Design, build and operate GPU-centric AI infrastructure (primarily NVIDIA) in on-premise and cloud environments, with a strong focus on performance, scalability and efficiency.
Responsible for the architecture and operation of high-performance compute environments for distributed training and optimized model execution.
Optimize compute, memory, and high-performance networking (e.g., InfiniBand, NCCL) to enable large-scale AI workloads in industrial contexts.
Develop and operate infrastructure components such as scheduling and resource management systems (e.g., SLURM, Ray, Run:ai) to ensure efficient utilization of shared GPU resources.
Create and maintain automated, reproducible infrastructure using modern tools (e.g., Docker, Kubernetes, Terraform, Ansible, CI/CD).
Contribute to BMW-specific AI use cases by providing reliable and scalable infrastructure.

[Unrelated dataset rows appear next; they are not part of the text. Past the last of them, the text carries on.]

(* ===== verification/Errors.v ===== *)
(** * What the errors say (the [Display] and [Error] implementations of
      [src/src/live_nodes.rs], [src/src/client.rs], [src/src/decompression.rs],
      the texts of [src/src/interceptors.rs], and [Debug] of [UserAgent])

    What a user of the driver gets to see of a failure is its text and its chain
    of sources.  The texts of the errors of other crates are a class.

    The theorems: the text of a failed construction identifies the failure, so
    that two different failures never read alike, although most texts quote what
    the user configured; only two failures to build the HTTP client may, when
    [reqwest] gives both the same text.  The text of an error contains that of
    its source, down the chain; and the text of a refused response says why it was refused. *)

From stdpp Require Import pretty.
From S2P Require Import Prelude UrlApi NodeUrl Text Http OptimizeHeaders Decompression Interceptors.
From S2P Require Import DiscoveryHttp Validation.

(** [to_string] of the errors of [url] and [reqwest]. *)
Class ErrorTexts `{TlsApi} := {
  parse_error_text : ParseError → string;
  reqwest_error_text : ReqwestError → string;
}.

(** The variants of [url::ParseError] have texts of their own; nothing is assumed
    of the texts of [reqwest]. *)
Class ErrorTextLaws `{ErrorTexts} : Prop := {
  parse_error_text_inj :: Inj (=) (=) parse_error_text;
}.

(** What [source] returns: an error of one of these types. *)
Inductive Source `{TlsApi} : Type :=
| SourceParse (e : ParseError)
| SourceReqwest (e : ReqwestError)
| SourceLiveNodes (e : LiveNodesBuildError).

Module ErrorText.
Section construction.
Context `{CharTables, ErrorTexts}.

(** [Display] of [LiveNodesBuildError]. *)
Definition live_nodes_error_text (e : LiveNodesBuildError) : string :=
  match e with
  | MissingRoutingTarget => "no Alternator routing target configured; set non-empty seed_hosts"
  | InvalidSeedHost seed_host source =>
      "invalid seed host " +:+ Text.debug_str seed_host +:+ ": " +:+ parse_error_text source
  | InvalidScheme scheme =>
      "invalid Alternator transport scheme " +:+ Text.debug_str scheme +:+
      ": expected http or https, or a valid custom URI scheme for direct routing with a custom HTTP client"
  | TlsConfiguration message => "failed to configure discovery TLS: " +:+ message
  | HttpClientError source =>
      "failed to build the HTTP client for live-node discovery: " +:+ reqwest_error_text source
  end.

(** Its [Error::source]. *)
Definition live_nodes_error_source (e : LiveNodesBuildError) : option Source :=
  match e with
  | MissingRoutingTarget | InvalidScheme _ => None
  | InvalidSeedHost _ source => Some (SourceParse source)
  | TlsConfiguration _ => None
  | HttpClientError source => Some (SourceReqwest source)
  end.

(** [Display] of [AlternatorClientBuildError]. *)
Definition client_error_text (e : AlternatorClientBuildError) : string :=
  match e with
  | SdkConfiguration message => "failed to configure AWS SDK client: " +:+ message
  | TlsConfigurationError message => "failed to configure SDK TLS: " +:+ message
  | DiscoveryConfiguration message => "failed to configure Alternator discovery: " +:+ message
  | LiveNodesError source =>
      "failed to configure Alternator routing: " +:+ live_nodes_error_text source
  end.

(** Its [Error::source]. *)
Definition client_error_source (e : AlternatorClientBuildError) : option Source :=
  match e with
  | SdkConfiguration _ => None
  | TlsConfigurationError _ => None
  | DiscoveryConfiguration _ => None
  | LiveNodesError source => Some (SourceLiveNodes source)
  end.

(** [From<LiveNodesBuildError>]. *)
Definition from_live_nodes_error (source : LiveNodesBuildError) : AlternatorClientBuildError :=
  LiveNodesError source.

Definition source_text (s : Source) : string :=
  match s with
  | SourceParse e => parse_error_text e
  | SourceReqwest e => reqwest_error_text e
  | SourceLiveNodes e => live_nodes_error_text e
  end.

(** What an error quotes is a Rust string. *)
Definition live_nodes_error_utf8 (e : LiveNodesBuildError) : Prop :=
  match e with
  | InvalidSeedHost seed_host _ => Text.utf8_string seed_host
  | InvalidScheme scheme => Text.utf8_string scheme
  | _ => True
  end.
Definition client_error_utf8 (e : AlternatorClientBuildError) : Prop :=
  match e with LiveNodesError source => live_nodes_error_utf8 source | _ => True end.
End construction.

(** ** Errors of an attempt *)

(** [Display] of [ResponseEncodingLayerLimitExceeded]. *)
Definition layer_limit_text (e : ResponseEncodingLayerLimitExceeded) : string :=
  "response Content-Encoding has " +:+ pretty (N.of_nat (actual e)) +:+
  " layers; maximum supported is " +:+ pretty (N.of_nat (maximum e)).

(** [Display] of [DecompressedResponseSizeLimitExceeded], also through the
    [io::Error] that carries it. *)
Definition io_error_text (e : IoError) : string :=
  match e with
  | DecompressedResponseSizeLimitExceeded limit =>
      "decompressed response exceeds " +:+ pretty limit +:+ " byte limit"
  | OtherError message => message
  end.

(** The errors of [modify_before_deserialization]. *)
Definition decode_error_text (e : DecodeError) : string :=
  match e with
  | TooManyLayers e => layer_limit_text e
  | UnsupportedEncoding token =>
      "unsupported Content-Encoding: '" +:+ token +:+ "'. Supported encodings are: gzip, deflate"
  end.

(** The errors of [modify_before_transmit] of its own; the rest are those of
    [Url::parse] and of [Request::set_uri]. *)
Definition route_error_text (e : RouteError) : option string :=
  match e with
  | NoLiveNode => Some "no live Alternator node available to route the request to"
  | CannotSetScheme => Some "cannot set scheme"
  | CannotSetHost => Some "cannot set host"
  | CannotSetPort => Some "cannot set port"
  | BadRequestUri _ | InvalidUri => None
  end.

(** ** [Debug] of [UserAgent], in its two modes *)

Definition newline : string := Text.bytes [10%N] EmptyString.

Definition user_agent_debug `{CharTables} (alternate : bool) (u : UserAgent) : string :=
  match u with
  | UaDefault => "UserAgent::Default"
  | UaDisabled => "UserAgent::Disabled"
  | UaValue value =>
      if alternate
      then "UserAgent::Value(" +:+ newline +:+ "    " +:+ Text.debug_str value +:+ "," +:+ newline +:+ ")"
      else "UserAgent::Value(" +:+ Text.debug_str value +:+ ")"
  | UaTransform _ => "UserAgent::Transform(<callback>)"
  end.
End ErrorText.

(** ** Properties *)

Section properties.
Context `{CharTables, ErrorTextLaws}.
Import ErrorText.

(** Two failures to build the HTTP client for which [reqwest] has one text. *)
Definition same_http_failure (e e' : LiveNodesBuildError) : Prop :=
  ∃ s s', e = HttpClientError s ∧ e' = HttpClientError s' ∧ reqwest_error_text s = reqwest_error_text s'.

Lemma live_nodes_error_text_inj e e' :
  live_nodes_error_utf8 e → live_nodes_error_utf8 e' →
  live_nodes_error_text e = live_nodes_error_text e' → e = e' ∨ same_http_failure e e'.
Proof.
  intros He He'. destruct e, e'; cbn [live_nodes_error_text]; intros Ht; try discriminate Ht.
  - by left.
  - left. apply (inj (String.app _)) in Ht. apply TextFacts.debug_str_prefix in Ht as [-> Ht]; [|done..].
    apply (inj (String.app _)), (inj parse_error_text) in Ht. by rewrite Ht.
  - left. apply (inj (String.app _)) in Ht. by apply TextFacts.debug_str_prefix in Ht as [-> _].
  - left. apply (inj (String.app _)) in Ht. by rewrite Ht.
  - right. apply (inj (String.app _)) in Ht. by eexists _, _.
Qed.

(** C40: a failed construction can be told from its text: two failures read alike
    exactly when they are the same failure, with the same cause and about the same
    seed host or scheme, however odd the text is that was configured as one, or
    when both are failures to build the HTTP client to which [reqwest] gives the
    same text.  No failure of another kind ever reads like one of these. *)
Theorem build_error_identified (e e' : AlternatorClientBuildError) :
  client_error_utf8 e → client_error_utf8 e' →
  client_error_text e = client_error_text e' ↔
  e = e' ∨
  ∃ s s', e = LiveNodesError (HttpClientError s) ∧ e' = LiveNodesError (HttpClientError s') ∧
    reqwest_error_text s = reqwest_error_text s'.
Proof.
  intros He He'. split; cycle 1.
  { intros [->|(s & s' & -> & -> & Hs)]; [done|]. simpl. by rewrite Hs. }
  destruct e, e'; cbn [client_error_text]; intros Ht; try discriminate Ht;
    apply (inj (String.app _)) in Ht; try (by rewrite Ht; left).
  apply live_nodes_error_text_inj in Ht as [->|(s & s' & -> & -> & Hs)]; [by left| |done..].
  right. by exists s, s'.
Qed.

(** A refused response says exactly why: two refusals that read alike are about the
    same numbers of layers or the same encoding, and two size errors that read
    alike about the same limit. *)
Theorem refusal_identified :
  (∀ e e', decode_error_text e = decode_error_text e' → e = e') ∧
  ∀ n n', io_error_text (DecompressedResponseSizeLimitExceeded n) =
          io_error_text (DecompressedResponseSizeLimitExceeded n') → n = n'.
Proof.
  split.
  - intros [[a m]|t] [[a' m']|t'] He; try discriminate He; cbn [decode_error_text] in He;
      apply (inj (String.app _)) in He.
    + apply DecimalFacts.number_prefix in He as [Ha He]; [|done..].
      apply (inj (String.app " layers; maximum supported is ")), (inj pretty) in He. cbn [actual maximum] in *.
      by apply Nat2N.inj in Ha as ->, He as ->.
    + by apply app_cancel_str in He as ->.
  - intros n n' He. apply (inj (String.app _)) in He.
    by apply DecimalFacts.number_prefix in He as [-> _].
Qed.

(** The text of an error ends with the text of its source. *)
Theorem error_text_carries_source :
  (∀ e s, live_nodes_error_source e = Some s →
     ∃ before, live_nodes_error_text e = before +:+ source_text s) ∧
  ∀ e s, client_error_source e = Some s → ∃ before, client_error_text e = before +:+ source_text s.
Proof.
  split; intros e s; destruct e; try discriminate; intros [= <-]; cbn [source_text];
    [|by eexists..]. cbn [live_nodes_error_text].
  rewrite <-(app_assoc_str (Text.debug_str _)), <-app_assoc_str, <-app_assoc_str. by eexists.
Qed.
End properties.

(** ** Witnesses: the texts of a host without roots *)

Section witnesses.
Import ErrorText.
#[local] Instance ascii_only : CharTables := {|
  is_grapheme_extended _ := false;
  is_printable _ := false;
|}.
#[local] Instance no_roots : TlsApi := ListTls.api ([], []).
#[local] Instance texts : ErrorTexts := {|
  parse_error_text e :=
    match e with
    | EmptyHost => "empty host"
    | IdnaError => "invalid international domain name"
    | InvalidPort => "invalid port number"
    | InvalidIpv4Address => "invalid IPv4 address"
    | InvalidIpv6Address => "invalid IPv6 address"
    | InvalidDomainCharacter => "invalid domain character"
    | RelativeUrlWithoutBase => "relative URL without a base"
    | RelativeUrlWithCannotBeABaseBase => "relative URL with a cannot-be-a-base base"
    | SetHostOnCannotBeABaseUrl => "a cannot-be-a-base URL has no host to set"
    | Overflow => "URLs more than 4 GB are not supported"
    end;
  reqwest_error_text _ := "builder error";
|}.
#[local] Instance texts_laws : ErrorTextLaws.
Proof.
  split. intros [] [] He; done || discriminate He.
Qed.

(** The host is: quote, tab, [a], a right-to-left mark. *)
Definition odd_host : string := Text.of_chars [34; 9; 97; 0x200F]%N.
Definition odd_error : AlternatorClientBuildError := LiveNodesError (InvalidSeedHost odd_host IdnaError).

Example odd_error_text :
  client_error_text odd_error =
  "failed to configure Alternator routing: invalid seed host " +:+ Text.quote +:+
  "\" +:+ Text.quote +:+ "\ta\u{200f}" +:+ Text.quote +:+ ": invalid international domain name".
Proof. vm_compute. reflexivity. Qed.

(** The same host without the mark. *)
Definition near_error : AlternatorClientBuildError :=
  LiveNodesError (InvalidSeedHost (Text.of_chars [34; 9; 97]%N) IdnaError).

Lemma build_error_identified_witness : client_error_text odd_error ≠ client_error_text near_error.
Proof.
  intros He%(build_error_identified odd_error near_error).
  - destruct He as [He|(s & s' & He & _ & _)]; discriminate He.
  - exists [34; 9; 97; 0x200F]%N. split; [|reflexivity].
    repeat (constructor; [unfold Text.valid_scalar; lia|]). constructor.
  - exists [34; 9; 97]%N. split; [|reflexivity].
    repeat (constructor; [unfold Text.valid_scalar; lia|]). constructor.
Defined.
End witnesses.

Technical ownership of the AI infrastructure stack, defining best practices and mentoring less experienced engineers.
Requirements
University degree in Computer Science, Computer/Electrical Engineering, or a related field
Several years of professional experience (8–10 years) in industry building and operating AI and HPC infrastructures
Solid hands-on experience with GPU systems (particularly NVIDIA), including drivers, CUDA, and performance optimization
Experience with distributed systems and high-performance networking (e.g., InfiniBand, NCCL), as well as cloud environments (AWS, Azure) in addition to on-premise infrastructure
Practical experience with resource scheduling and workload orchestration (e.g., SLURM, Ray, NVIDIA Run:ai)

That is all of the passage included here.